ルグラン(LR)、マレーシア企業買収でエネルギー転換・データセンター市場を強化
フランスの電気設備大手ルグランは2026年5月20日、マレーシアのSRSパワーエンジニアリングを買収したと発表した。同社は低・中電圧の電力保護ソリューションを専門としており、今回の買収はルグランにとって今年5件目となる。エネルギー転換およびデータセンター市場への拡大戦略を推進する同社にとって、この買収は重要な位置付けとなる。ルグランの株価は2026年5月21日、前日終値の€151.20から0.2%安の€150.85で取引されている。
SRSパワーエンジニアリングは、データセンターや様々な産業用途における重要インフラ向けのソリューションを提供している。この専門技術の統合により、ルグランは高成長・高付加価値分野における提供能力を強化する。ルグランは、エネルギー転換とデータセンター関連事業が2025年末時点で売上高の約半分を占めていたと強調しており、これらの買収の戦略的意義を示している。
今回の発表は、ルグランが最近好調な業績を維持している中で行われた。特に、2026年5月15日に発表された第1四半期決算は、データセンター需要に牽引され堅調な内容であった。ルグランの株価は、電力保護製品の強化に関する記事で言及されたように、前日の2026年5月20日には3.8%高で取引を終えていた。同社のデータセンター事業と戦略的買収に関する詳細は、2026年5月15日の記事でも報じられている。
レグラン株が買収発表後に小幅調整した背景
レグランは、電気設備やデジタルインフラを専門とする世界的な企業です。住宅、商業施設、産業用建物向けに、電気設備、エネルギー効率、照明管理、セキュリティ、データネットワークに関する製品やシステムを設計、製造、販売しています。電力供給、接続性、インフラ制御に不可欠なソリューションを提供することで収益を上げています。
本日2026年5月21日のレグラン株の小幅な下落は、前日の大きな上昇に対する利益確定売りと、市場が情報を消化する動きが重なった結果と考えられます。同社は2026年5月20日、マレーシアの電力保護ソリューション企業であるSRSパワーエンジニアリングの買収を発表しました。これは今年5件目の買収であり、レグランが成長市場と位置付けるエネルギー転換およびデータセンター分野での存在感を強化する戦略に合致するものです。実際、これらの分野は2025年末時点で同社の売上高のほぼ半分を占めていました。市場はこの買収を好感し、2026年5月20日の終値では株価が3.8%上昇していました。
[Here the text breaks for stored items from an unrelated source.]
(** C7.  For every UDP address with an IP of 4 or 16 bytes and a 16-bit port,
    and for any payload: parsing the header built for the address, followed
    by the payload, succeeds; the offset is the length of the header, so what
    lies behind it is the payload; the port is the same and the IP is the
    same address ([IP.Equal]: an IPv4 address comes back in its 4-byte form);
    and building the header of the parsed address gives the same bytes again.
    For 1.2.3.4:443 the header is 00 00 00 01 01 02 03 04 01 BB and parsing it
    gives offset 10 and 1.2.3.4:443. *)
Theorem C7_socks5_udp_header_round_trip :
  (∀ (addr : UDPAddr) (data : list byte),
      valid_addr addr →
      ∃ parsed,
        parseSOCKS5UDPHeader (buildSOCKS5UDPHeader addr ++ data)
        = inl (Len (buildSOCKS5UDPHeader addr), parsed)
        ∧ Equal (IP parsed) (IP addr) = true
        ∧ Port parsed = Port addr
        ∧ buildSOCKS5UDPHeader parsed = buildSOCKS5UDPHeader addr
        ∧ drop (length (buildSOCKS5UDPHeader addr))
               (buildSOCKS5UDPHeader addr ++ data) = data)
  ∧ buildSOCKS5UDPHeader addr_1_2_3_4_443
    = [x00; x00; x00; x01; x01; x02; x03; x04; x01; xbb]
  ∧ parseSOCKS5UDPHeader (buildSOCKS5UDPHeader addr_1_2_3_4_443)
    = inl (10, {| IP := [x01; x02; x03; x04]; Port := 443 |})
  ∧ Equal [x01; x02; x03; x04] (IP addr_1_2_3_4_443) = true.
Proof.
  split_and!; [|reflexivity..].
  intros addr data Hvalid.
  destruct (build_cases addr Hvalid) as (hi & lo & Hput & Hget & Hcase).
  destruct Hcase as [(a & b & c & d & H4 & Hb & Heq)|(Hnone & H16 & Hb)].
  - exists {| IP := [a; b; c; d]; Port := Port addr |}.
    rewrite Hb, parse_ipv4, Hget. cbn [IP Port]. split_and!; try done.
    unfold buildSOCKS5UDPHeader. cbn [IP Port]. unfold To4.
    rewrite !Len_cons, Len_nil. cbn [Z.add Z.eqb Pos.add Pos.succ Pos.eqb].
    by rewrite Hput.
  - exists {| IP := IP addr; Port := Port addr |}.
    rewrite Hb, <- !app_assoc, parse_ipv6, Hget by done.
    cbn [IP Port]. split_and!.
    + do 2 f_equal. rewrite !Len_app, !Len_cons, Len_nil, H16. done.
    + unfold Equal. rewrite Z.eqb_refl. by rewrite bool_decide_eq_true_2.
    + done.
    + by destruct addr.
    + rewrite !app_assoc. by rewrite drop_app_length.
Qed.

(** The round trip of an IPv6 address of the repository's tests. *)
Lemma C7_witness_ipv6 :
  ∃ parsed,
    parseSOCKS5UDPHeader (buildSOCKS5UDPHeader addr_2001_db8_1_80 ++ bytes "Hello, World!")
    = inl (Len (buildSOCKS5UDPHeader addr_2001_db8_1_80), parsed)
    ∧ Equal (IP parsed) (IP addr_2001_db8_1_80) = true
    ∧ Port parsed = Port addr_2001_db8_1_80
    ∧ buildSOCKS5UDPHeader parsed = buildSOCKS5UDPHeader addr_2001_db8_1_80
    ∧ drop (length (buildSOCKS5UDPHeader addr_2001_db8_1_80))
           (buildSOCKS5UDPHeader addr_2001_db8_1_80 ++ bytes "Hello, World!")
      = bytes "Hello, World!".
Proof.
  apply (proj1 C7_socks5_udp_header_round_trip addr_2001_db8_1_80 (bytes "Hello, World!")).
  split; [right; reflexivity|]. split; vm_compute; [discriminate|reflexivity].
Defined.

End ProxyProperties.
(* ===================================================================== *)
(** * The saved session state *)
(* ===================================================================== *)

Section SessionProperties.
Import Session.

Lemma member_app key (b1 b2 : Blob) :
  member key (b1 ++ b2)
  = match member key b1 with Some v => Some v | None => member key b2 end.
Proof.
  induction b1 as [|[k v] b1 IH]; cbn [app member]; [done|].
  by case_bool_decide.
Qed.

Lemma Unmarshal_Marshal st more :
  (∀ k v, (k, v) ∈ more → k ∉ ["version"; "created_at"; "updated_at"; "config";
                               "cookies"; "tls_sessions"; "ech_configs"]) →
  Unmarshal (Marshal st ++ more) = st.
Proof.
  intros Hmore.
  assert (Hother : ∀ k, k ∈ ["version"; "created_at"; "updated_at"; "config";
                             "cookies"; "tls_sessions"; "ech_configs"] →
                        member k more = None).
  { intros k Hk. induction more as [|[k' v'] more IH]; [done|].
    cbn [member]. rewrite bool_decide_eq_false_2.
    - apply IH. intros k0 v0 H0. apply (Hmore k0 v0). by right.
    - intros ->. apply (Hmore k v'); [by left|done]. }
  destruct st as [v ca ua cfg ck tls ech]. unfold Unmarshal.
  rewrite !member_app, !Hother by (rewrite !elem_of_cons; tauto).
  unfold Marshal.
  cbn [Version CreatedAt UpdatedAt Config Cookies TLSSessions ECHConfigs].
  case_bool_decide as Hech; [by rewrite Hech|done].
Qed.

Lemma Save_members now s :
  Unmarshal (Save now s) = state_of now s
  ∧ member "arbiter_hints" (Save now s) = Some (MHints (sHints s)).
Proof.
  split.
  - apply Unmarshal_Marshal. intros k v Hk.
    rewrite !elem_of_cons in Hk. rewrite !not_elem_of_cons.
    destruct Hk as [[= -> _]|[[= -> _]|Hk]]; [..|by apply elem_of_nil in Hk];
      split_and!; try done; apply not_elem_of_nil.
  - unfold Save. rewrite member_app. unfold Marshal, state_of. cbn [ECHConfigs].
    by case_bool_decide.
Qed.

(** What a save followed by a load gives back. *)
Lemma Load_Save now s : Load (Save now s) = inl s.
Proof.
  destruct (Save_members now s) as [Hst Hh].
  unfold Load. rewrite Hst, Hh. cbn. by destruct s.
Qed.

(** C1.  The blob written by a save has, alongside the format version, the
    configuration (preset and forced protocol), the cookie list, the ticket
    records keyed by origin and the ECH config map, a member that holds the
    arbiter-hint map.  For every session whose hint map marks an origin as
    in H3 cooldown, a save followed by a load yields the same session; in
    particular its hint map still marks that origin as in cooldown. *)
Theorem C1_cooldowns_persist_across_save_load :
  ∀ (now : Z) (s : Session) (origin : string),
    in_cooldown (sHints s) origin = true →
    (Version (Unmarshal (Save now s)) = SessionStateVersion
     ∧ Config (Unmarshal (Save now s))
       = Some {| Preset := sPreset s; ForceProtocol := sForceProtocol s |}
     ∧ Cookies (Unmarshal (Save now s)) = sCookies s
     ∧ TLSSessions (Unmarshal (Save now s)) = sTickets s
     ∧ ECHConfigs (Unmarshal (Save now s)) = sECHConfigs s
     ∧ member "arbiter_hints" (Save now s) = Some (MHints (sHints s)))
    ∧ ∃ s', Load (Save now s) = inl s'
        ∧ s' = s
        ∧ in_cooldown (sHints s') origin = true.
Proof.
  intros now s origin Hcool.
  destruct (Save_members now s) as [Hst Hh]. split.
  - rewrite Hst. by split_and!.
  - exists s. split; [apply Load_Save|]. by split.
Qed.
Lemma canonical_loop_rooted (fuel : nat) :
  forall (s : std_string) (pos : Z),
    rooted s = true ->
    str.size s < str.npos ->
    1 <= pos ->
    rooted_answer s (canonical_loop fuel s pos).
Proof.
  induction fuel as [|fuel IH]; intros s pos R B P; [left; reflexivity|].
  cbn [canonical_loop].
  destruct (find_spec s dot pos ltac:(lia)) as [E | [F D]].
  { rewrite E. right. exists s. repeat split; [left; exact R | lia]. }
  set (i := str.find s dot pos) in *.
  destruct (i =? str.npos).
  { right. exists s. repeat split; [left; exact R | lia]. }
  rewrite !(wrap_small (i - 1)), !(wrap_small (i + 1)), !(wrap_small (i + 2)),
          !(wrap_small (str.size s - 1)), !(wrap_small (str.size s - 2)) by lia.
  assert (J := rfind_rooted s (size_t.wrap (i - 2)) R (wrap_nonneg _)).
  set (j := str.rfind s slash (size_t.wrap (i - 2))) in *.
  assert (Continue : forall d,
             0 <= d < str.size s -> is_char s d slash = true ->
             rooted_answer s
               (s' <- str.erase s j (size_t.wrap (d - j)) ;;
                canonical_loop fuel s' i)).
  { intros d Rd C.
    destruct (erase_keeps_root s j d d R B J Rd C (fun _ => eq_refl))
      as (s1 & E1 & R1 & Z1).
    rewrite E1. cbn [bind].
    apply (rooted_answer_shrink s s1); [exact Z1|].
    apply IH; [exact R1 | lia | lia]. }
  assert (Break : rooted_answer s (str.erase_from s j)).
  { destruct (erase_from_rooted s j R B J) as (s1 & E1 & R1 & Z1).
    rewrite E1. right. exists s1. repeat split; assumption. }
  assert (Next : rooted_answer s (canonical_loop fuel s (i + 1))).
  { apply IH; [exact R | exact B | lia]. }
  destruct (is_char s (i - 1) slash) eqn:A.
  - destruct (i <? str.size s - 1) eqn:L1.
    + apply Z.ltb_lt in L1.
      destruct (is_char s (i + 1) slash) eqn:C1.
      { replace (i - j + 1) with (i + 1 - j) by lia. apply Continue; [lia | exact C1]. }
      destruct (i =? str.size s - 1); [exact Break|].
      destruct (i <? str.size s - 2) eqn:L3.
      * apply Z.ltb_lt in L3.
        destruct (is_char s (i + 1) dot).
        -- destruct (is_char s (i + 2) slash) eqn:C3.
           { replace (i - j + 2) with (i + 2 - j) by lia.
             apply Continue; [lia | exact C3]. }
           destruct (i =? str.size s - 2); [exact Break | exact Next].
        -- destruct (i =? str.size s - 2); exact Next.
      * destruct (i =? str.size s - 2); [|exact Next].
        destruct (is_char s (i + 1) dot); [exact Break | exact Next].
    + destruct (i =? str.size s - 1); [exact Break|].
      destruct (i <? str.size s - 2) eqn:L3.
      * apply Z.ltb_lt in L3. apply Z.ltb_ge in L1. lia.
      * destruct (i =? str.size s - 2); [|exact Next].
        destruct (is_char s (i + 1) dot); [exact Break | exact Next].
  - destruct (i <? str.size s - 2); destruct (i =? str.size s - 2); exact Next.
Qed.

(** X10. On an absolute path [canonical] does not throw and has no
    undefined step: it runs out of fuel or returns, and what it returns is
    no longer than the path and is absolute or empty. *)
Theorem canonical_absolute_never_throws :
  forall (W : Type) (H : Host W) (w : W) (p : Path) (fuel : nat),
    is_absolute p = true ->
    str.size (Path.string p) < str.npos ->
    canonical fuel w p = Timeout
    \/ exists q, canonical fuel w p = Ret q
         /\ (is_absolute q = true \/ q = path "")
         /\ Path.size q <= Path.size p.
Proof.
  intros W H w p fuel A B. unfold canonical.
  rewrite complete_absolute by exact A. cbn [bind]. unfold forward_slashes.
  destruct (canonical_loop_rooted fuel (Path.string p) 1 A B ltac:(lia))
    as [T | (s' & E & R & Z)]; [rewrite T; left; reflexivity|].
  rewrite E. right. exists (Path.make s'). split; [reflexivity|]. split; [|exact Z].
  destruct R as [R | ->]; [left; exact R | right; reflexivity].
Qed.
(** * CodeMate: function detection, brace extraction and complexity highlighting

    A shallow embedding of the core of the CodeMate editor extension
    ([extension.js], [modules/utils.js]) together with the properties its
    specification states about it.

    Conventions of the embedding:
    - a JavaScript string is the list of its UTF-16 code units ([list N]);
    - JavaScript integers (line numbers, columns, timestamps, complexity
      scores) are [Z]; IEEE doubles of the maintainability calculator are
      idealised as real numbers;
    - the host editor (documents, ranges, decorations, messages) is modelled
      by records and by a log of the calls the extension makes on it;
    - a JavaScript exception is the [Throw] outcome of the handler monad [M];
    - the session singleton [state] of [extension.js] is the record [State],
      threaded through every handler. *)

From Stdlib Require Import ZArith NArith List String Ascii Bool Lia.
From Stdlib Require Import Reals Lra.
From stdpp Require Import list.
Import ListNotations.

Local Open Scope Z_scope.

(** ** JavaScript strings *)

Module JS.

Abbreviation jsstring := (list N).

(** A source literal, as the list of its code units. *)
Definition lit (s : string) : jsstring :=
  List.map N_of_ascii (list_ascii_of_string s).
Arguments lit : simpl never.

(** ECMAScript WhiteSpace and LineTerminator code units: the class behind
    both [\s] and [String.prototype.trim]. *)
Definition is_space (c : N) : bool :=
  ((9 <=? c) && (c <=? 13) || (c =? 32) || (c =? 160) || (c =? 5760)
   || (8192 <=? c) && (c <=? 8202) || (c =? 8232) || (c =? 8233)
   || (c =? 8239) || (c =? 8287) || (c =? 12288) || (c =? 65279))%N.

(** [\w] without the unicode or ignore-case flags: [A-Za-z0-9_]. *)
Definition is_word (c : N) : bool :=
  ((48 <=? c) && (c <=? 57) || (65 <=? c) && (c <=? 90) || (c =? 95)
   || (97 <=? c) && (c <=? 122))%N.

Fixpoint trimStart (s : jsstring) : jsstring :=
  match s with
  | c :: t => if is_space c then trimStart t else s
  | [] => []
  end.

Definition trimEnd (s : jsstring) : jsstring := rev (trimStart (rev s)).

Definition trim (s : jsstring) : jsstring := trimEnd (trimStart s).

Fixpoint startsWith (s p : jsstring) : bool :=
  match p, s with
  | [], _ => true
  | a :: p', b :: s' => (a =? b)%N && startsWith s' p'
  | _ :: _, [] => false
  end.

Definition endsWith (s p : jsstring) : bool := startsWith (rev s) (rev p).

(** [s.indexOf(p)]: the first index at which [p] occurs, [None] for -1. *)
Fixpoint indexOf_from (s p : jsstring) (i : nat) : option nat :=
  if startsWith s p then Some i
  else match s with
       | [] => None
       | _ :: t => indexOf_from t p (S i)
       end.
(** [for (const x of l) { f x }], and [l.forEach((x, index) => f x index)]
    on an array literal *)
Fixpoint for_of_from {A : Type} (l : list A) (index : nat) (f : A -> nat -> M unit)
  : M unit :=
  match l with
  | [] => ret tt
  | x :: r => f x index ;; for_of_from r (S index) f
  end.

Definition for_of {A : Type} (l : list A) (f : A -> M unit) : M unit :=
  for_of_from l 0 (fun x _ => f x).

(** ** The script *)

Section Script.

Context `{JSON}.

Definition MAX_CHARS : nat := 100.

(** [safeJSONParse(data)]; [JSON.parse(undefined)] throws a SyntaxError. *)
Definition safeJSONParse (data : option string) : M jsval :=
  try_catch
    (match data with
     | Some text =>
         match JSON_parse text with
         | Some j => ret j
         | None => throw SyntaxError
         end
     | None => throw SyntaxError
     end)
    (fun e => console_error "Error parsing JSON:" ;; ret JNull).

(** [j || []], as a run-time value *)
Definition or_empty (j : jsval) : M value :=
  if truthy j then value_of j else new_array [].

Definition seed_backlog : jsarray :=
  [Some (JStr "Release the course"); Some (JStr "Sit back and relax")].
Definition seed_progress : jsarray :=
  [Some (JStr "Work on projects"); Some (JStr "Listen to music")].
Definition seed_complete : jsarray :=
  [Some (JStr "Being cool"); Some (JStr "Getting stuff done")].
Definition seed_onHold : jsarray :=
  [Some (JStr "Being uncool")].

(** The four assignments of the default arrays. *)
Definition set_defaults : M unit :=
  (a <- new_array seed_backlog ;; modify (set_backlogListArray a)) ;;
  (a <- new_array seed_progress ;; modify (set_progressListArray a)) ;;
  (a <- new_array seed_complete ;; modify (set_completeListArray a)) ;;
  (a <- new_array seed_onHold ;; modify (set_onHoldListArray a)).

(** The test [if (localStorage.getItem("backlogItems"))]: [null] and the
    empty string are falsy. *)
Definition truthy_item (data : option string) : bool :=
  match data with
  | Some text => negb (is_empty_string text)
  | None => false
  end.

Definition getSavedColumns : M unit :=
  try_catch
    (first <- getItem "backlogItems" ;;
     if truthy_item first then
       (data <- getItem "backlogItems" ;; j <- safeJSONParse data ;;
        a <- or_empty j ;; modify (set_backlogListArray a)) ;;
       (data <- getItem "progressItems" ;; j <- safeJSONParse data ;;
        a <- or_empty j ;; modify (set_progressListArray a)) ;;
       (data <- getItem "completeItems" ;; j <- safeJSONParse data ;;
        a <- or_empty j ;; modify (set_completeListArray a)) ;;
       (data <- getItem "onHoldItems" ;; j <- safeJSONParse data ;;
        a <- or_empty j ;; modify (set_onHoldListArray a))
     else set_defaults)
    (fun e => console_error "Error accessing localStorage:" ;; set_defaults).

Definition arrayNames : list string := ["backlog"; "progress"; "complete"; "onHold"].

(** [JSON.stringify(listArrays[index])]; of [undefined] it is [undefined],
    which [setItem] stores as text. *)
Definition stringify_slot (index : nat) (s : State) : string :=
  match listArrays s !! index with
  | Some v => JSON_stringify (json_of v s)
  | None => "undefined"
  end.
(** X5: for a payload of eight columns, the working matrix has one row of
    nine entries per payload row; the first seven entries are those of
    the payload, and entries 7 and 8 are the two halves of payload entry
    7: the low half lies in 0..65535 and high * 65536 + low is the entry,
    whatever its sign. *)
Theorem working_matrix_splits_last_entry (m : ndarray2 Z) :
  rectangular m → ncols m = 8%nat →
  ∃ wm,
    working_matrix m = Ok wm ∧ ncols wm = 9%nat ∧
    length (rows wm) = length (rows m) ∧
    ∀ i r, rows m !! i = Some r →
      ∃ r', rows wm !! i = Some r' ∧ length r' = 9%nat ∧
            (∀ j, (j < 7)%nat → nth j r' 0 = nth j r 0) ∧
            nth 7 r' 0 * 65536 + nth 8 r' 0 = nth 7 r 0 ∧
            0 ≤ nth 8 r' 0 < 65536.
Proof.
  intros Hrect Hc. eexists. split.
  { apply (working_matrix_rows m 7); [exact Hc | lia]. }
  simpl. split; [reflexivity|]. split; [apply length_map|].
  intros i r Hr. exists (split_row 7 r).
  assert (Hlen : length r = 8%nat).
  { unfold rectangular in Hrect. rewrite Forall_lookup in Hrect.
    rewrite <- Hc. exact (Hrect i r Hr). }
  split; [rewrite list_lookup_fmap, Hr; reflexivity|].
  split; [rewrite split_row_length; lia|].
  split; [intros j Hj; apply split_row_other; assumption|].
  split; [apply split_row_recombine; exact Hlen|].
  rewrite split_row_low by exact Hlen. apply Z.mod_pos_bound. lia.
Qed.

(** ** Divisors *)

(** Division by one number: a scalar, or a vector of length 1. *)
Lemma divide_by_one_number (m : ndarray2 Z) (scal : Value) (z : Z) :
  as_divisor scal = Ok (Array2 1 [[z]]) → rectangular m →
  divide m scal
  = Ok (Array2 (ncols m) (map (map (λ x, true_divide x z)) (rows m))).
Proof.
  intros Hs Hm. unfold divide. rewrite Hs. simpl.
  rewrite !broadcast_dim_1_r. do 2 f_equal.
  apply list_eq. intros i. rewrite !list_lookup_fmap.
  destruct (rows m !! i) as [r|] eqn:E; simpl.
  - assert (Hi : (i < length (rows m))%nat) by (eapply lookup_lt_Some; exact E).
    rewrite lookup_seq_lt by exact Hi. simpl. f_equal.
    assert (Hr : length r = ncols m).
    { unfold rectangular in Hm. rewrite Forall_lookup in Hm. eapply Hm, E. }
    unfold entry. simpl. rewrite (broadcast_index_lt _ i) by exact Hi.
    erewrite (nth_lookup_Some (rows m)) by exact E.
    apply list_eq. intros j. rewrite !list_lookup_fmap.
    destruct (decide (j < ncols m)%nat) as [Hj|Hj].
    + rewrite lookup_seq_lt by exact Hj. simpl.
      rewrite (broadcast_index_lt _ j) by exact Hj.
      destruct (lookup_lt_is_Some_2 r j) as [x Hx]; [lia|].
      rewrite Hx. simpl. erewrite nth_lookup_Some by exact Hx. reflexivity.
    + rewrite lookup_seq_ge by lia. simpl.
      rewrite (lookup_ge_None_2 r) by lia. reflexivity.
  - rewrite lookup_seq_ge; [reflexivity|]. apply lookup_ge_None. exact E.
Qed.

Section PayloadOfEightColumns.
Variable gps_block : list KLVItem.
Variables gps9 scal stnm stmp unit_ : KLVItem.
Variable payload : ndarray2 Z.
(** X10: on a cache miss with the circuit enabled, when the fetch is
    answered with 200 and a body holding name and generation, Ensure
    returns and caches the record of the body whatever name it was given,
    and the fetch is its only call: no create request is sent. *)
Theorem ensure_found_ignores_name uuid name s resp data n g :
  _resource_providers s !! uuid = None →
  _disabled s = false →
  _client (calls s) (GET (provider_url uuid)) = Responds resp →
  status_code resp = 200 →
  json resp = Some data →
  data !! "name" = Some n →
  data !! "generation" = Some g →
  let rp := {| rp_uuid := uuid; rp_name := n; rp_generation := g |} in
  _ensure_resource_provider uuid name s
  = (Return (Some rp), store uuid rp (record_call (GET (provider_url uuid)) s))
  ∧ calls (snd (_ensure_resource_provider uuid name s))
    = calls s ++ [GET (provider_url uuid)].
Proof.
  intros Hmiss Hd Hc H200 Hj Hn Hg rp.
  assert (Heq : _ensure_resource_provider uuid name s
                = (Return (Some rp),
                   store uuid rp (record_call (GET (provider_url uuid)) s))).
  { rewrite (ensure_miss _ _ _ Hmiss), (get_responds _ _ _ Hd Hc). simpl.
    rewrite decide_True by done. by rewrite Hj, Hn, Hg. }
  by rewrite Heq.
Qed.

(** X11: Synchronize saves the node before anything else.  When
    [save()] raises, the exception leaves with the client untouched: no
    call, no log record, no cache entry.  When it does not, Synchronize is
    the Ensure of the node's uuid under its hypervisor hostname with the
    record dropped: it raises what Ensure raises, and when it returns, the
    cache entry of the uuid is what Ensure returned. *)
Theorem update_resource_stats_saves_first compute_node s :
  (∀ e, cn_save compute_node = Some e →
        update_resource_stats compute_node s = (Raise e, s))
  ∧ (cn_save compute_node = None →
     let ensured := _ensure_resource_provider (cn_uuid compute_node)
                      (cn_hypervisor_hostname compute_node) s in
     snd (update_resource_stats compute_node s) = snd ensured
     ∧ (∀ e, fst (update_resource_stats compute_node s) = Raise e
             ↔ fst ensured = Raise e)
     ∧ (fst (update_resource_stats compute_node s) = Return tt →
        ∃ o, fst ensured = Return o
             ∧ _resource_providers (snd (update_resource_stats compute_node s))
                 !! cn_uuid compute_node = o)).
Proof.
  unfold update_resource_stats, save. split.
  - intros e ->. done.
  - intros ->. unfold_M.
    pose proof (ensure_cache (cn_uuid compute_node)
                  (cn_hypervisor_hostname compute_node) s) as Hc.
    destruct (_ensure_resource_provider _ _ s) as [[o|e] s'] eqn:He;
      simpl in *.
    + split; [done|]. split; [intros e; split; discriminate|].
      intros _. exists o. split; [done|]. rewrite Hc.
      destruct o as [rp|]; [apply lookup_insert_eq|by eapply ensure_None_miss].
    + split; [done|]. split; [intros e0; split; by intros [= <-]|discriminate].
Qed.

(** ** Beyond the claims: a failure leaves a trace *)

Lemma cache_result_None uuid r s' :
  cache_result uuid r = (Return None, s') → r = (Return None, s').
Proof. by destruct r as [[[rp|]|e] s0]. Qed.

Lemma create_None_logged uuid name s s' :
  _disabled s = false →
  _create_resource_provider uuid name s = (Return None, s') →
  (length (log s) < length (log s'))%nat.
Proof.
  intros Hd.
  destruct (_client (calls s)
              (POST "/resource_providers" (create_payload uuid name)))
    as [resp|e] eqn:Hc.
  - rewrite (create_responds _ _ _ _ Hd Hc). simpl.
    repeat case_decide; [done| |].
    + intros Hg.
      match type of Hg with
      | _get_resource_provider uuid ?s1 = _ =>
          destruct (get_extends uuid s1) as (_ & _ & _ & Hl)
      end.
      rewrite Hg in Hl. apply prefix_length in Hl. simpl in Hl.
      rewrite length_app in Hl. simpl in Hl. lia.
    + intros [= <-]. simpl. rewrite length_app. simpl. lia.
  - rewrite (create_fails _ _ _ _ Hd Hc).
    destruct e; simpl; intros [= <-]; simpl; rewrite length_app; simpl; lia.
Qed.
現在、レグラン株は前日の終値€151.20から0.2%安の€150.85で取引されています。このわずかな変動は、投資家が前日の大幅な上昇後に、一部の利益を確定している状況を示唆しています。
これは、ある企業が期待を上回る好決算を発表し、株価が急騰した後、翌日にはその高値圏で小幅な調整を見せる状況と似ています。投資家は良いニュースに素早く反応して買いに動きますが、その後の数日間で、そのニュースが株価に完全に織り込まれたか、あるいは短期的な利益を確保しようと考えるため、一旦落ち着いた値動きになることがあります。

Legrand
Legrand S.A. (LR) は、世界中で電気およびデジタルビルインフラストラクチャを提供する産業セクター企業です。同社は、MCB、RCD、DINレール機器などの配線保護装置から、ACB、MCCB、バスバーシステムといった主要な配電機器まで、幅広い製品を手掛けています。また、エンクロージャ、配線器具、ホームネットワーク、ホームオートメーション、ホテル設備、耐候性配線器具、照明管理システム、緊急照明、アクセス制御、安全装置、UPS、ケーブル管理システムなども提供しています。これらの製品は、ホテル、オフィス、データセンター、産業施設、店舗、病院、学校、大学、さらには住宅、商業、工業ビルなど、多岐にわたる用途で利用されています。Legrand S.A.は1865年に設立され、フランスのリムーザンに本社を置いています。